Talking Point
By Sujata Madhok*
A strange video went viral on February 12, 2021 with one young man in a darkened studio with a menacing eye behind him making the melodramatic and absurd claim that his life would be in danger once the video went out. It looked and sounded like a b-grade home production by some kid. Until the names he rolled out as responsible were journalists Saket Gokhale, Barkha Dutt, Mohammed Zubair and Dhruv Rathee. A litany of online news sites were also blamed, Alt News, Wire, Quint, Newslaundry, Scroll, Caravan, NewsMinute, Outlook, India Spend and Pari. And the Congress Party. This was followed by the demand that they all be arrested and jailed.
This man, who runs an outfit called String, then tried to link the tweets of Greta Thunberg and Annalisa Merelli on the farmers’ struggle to these organisations. He lambasted the Digipub, a recently formed lobbying group of online media companies. He made direct threats to Zubair and Rathee and named half a dozen top journalists such as Dutt, demanding that their funding sources be investigated. He linked them to the Soros Foundation, the Open Society Foundation and the Poynter Institute. He also made some farfetched links to Rahul Gandhi and his Italian connections. He demanded that all the news outlets (that he claims belong to the Left ecosystem) be investigated by every single government agency, dubbed them traitors and openly asked that they be hanged to death.
Significantly, the video, which was available in English, Hindi, Telugu and Kannada, went viral. Many Bharatiya Janata Party (BJP) bigwigs tweeted in its support, including Kapil Mishra, Tejinder Bagga and Nupur Sharma. After some half a million views YouTube took it down. However, it is still available on some platforms.
Is it mere coincidence that this clearly motivated video comes bang in the middle of an ongoing five-day raid by the Enforcement Directorate on the news site NewsClick? Is it a signal for more such raids to follow? A warning to the rest?
The farmers’ agitation has clearly rattled the BJP government. Despite their rhetoric all the king’s men (and women) in the godi media have been unable to stem the tide. The Ambanis, who own much of TV media today, are under public attack, so is Adani. Inconvenient news about the farmer agitation and the huge ongoing mahapanchayats is coming in through online media. Much of it is spreading through the mushrooming Punjabi channels but they are limited to Punjabi speaking audiences. Small Hindi online media outfits too are getting the news out through videos, interviews and debates.
However, the BJP seems to be more worried about the larger, dissenting independent online news media, perhaps because of their visibility to international audiences. They have been covering the farmers’ protests extensively. The BJP government views these sites through the anti-Left prism. The fact that some of the farmer unions, particularly those of Punjab, lean Left, adds to its
paranoia.
In a bid to curb farmer protest news, the government has demanded that Twitter take down a large number of accounts. Ironically, this has brought it into conflict with the very platform it has extensively utilised to spread its views. Twitter has been a boon for the BJP’s IT Cell and its campaigns propagated through trolls and bots. Twitter had initially taken down accounts but later restored many accounts and is currently refusing to bow down.

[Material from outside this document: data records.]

(** Takes a successful run apart, and the tests on the way. *)
Ltac run_in H :=
  repeat match type of H with
  | res_bind _ _ = Ok _ => let E := fresh "E" in
      apply res_bind_ok in H as (? & E & H);
      try (first [apply get_worker_ok in E | apply get_inode_ok in E | apply get_fobj_ok in E
                 | apply check_ok in E])
  | match ?p with _ => _ end = _ =>
      lazymatch type of p with prod _ _ => destruct p eqn:? end
  end.

Lemma view_lookup_i s R p i : inodes s !! p = Some i -> v_i (view_of s R) !! p = Some (ikey i).
Proof. intros E. cbn. by rewrite lookup_fmap, E. Qed.
Lemma view_lookup_w s R w x : workers s !! w = Some x -> v_w (view_of s R) !! w = Some (wkey x).
Proof. intros E. cbn. by rewrite lookup_fmap, E. Qed.

Lemma view_core s R p : is_Some (v_core (view_of s R) !! p) <-> is_Some (inodes s !! p).
Proof. unfold v_core. cbn. by rewrite !lookup_fmap, !fmap_is_Some. Qed.

Lemma send_view d m s s' :
  send_message d m s = Ok s' -> (forall R, view_of s' R = view_of s R) /\
  forall u, msgs s' u = match ctx_of m with Some c => snoc d c (msgs s) u | None => msgs s u end.
Proof.
  unfold send_message. destruct (rings s !! d) as [q |] eqn:E; [| done]. intros [= <-].
  split; [done |]. intros u. unfold msgs, snoc. cbn [rings set_rings].
  destruct (decide (u = d)) as [-> | Hu].
  - rewrite lookup_insert_eq, E. change (omap ctx_of (q ++ [m]) =
      match ctx_of m with Some c => omap ctx_of q ++ [c] | None => omap ctx_of q end).
    rewrite omap_app. destruct m; [done | apply app_nil_r].
  - rewrite lookup_insert_ne by done. by destruct (ctx_of m).
Qed.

Similar battles may begin with other platforms like FaceBook, Instagram and YouTube, unless they quietly cave in. The fact that regulation of online media was recently transferred from the Telecom ministry to the Information and Broadcasting Ministry is an indicator that the government may soon move to reign in the online platforms. A set of ‘Intermediary Guidelines’ for internet platforms is being drafted, alongside the Data Protection Bill which is with the Joint Parliamentary Committee.
All Indian citizens may soon see even greater curbs on their freedom of expression. As for the media, particularly the dissenting online media, it is now in the direct line of fire.
*The writer is a New Delhi-based senior journalist, feminist, social activist, trade unionist. The views expressed are personal.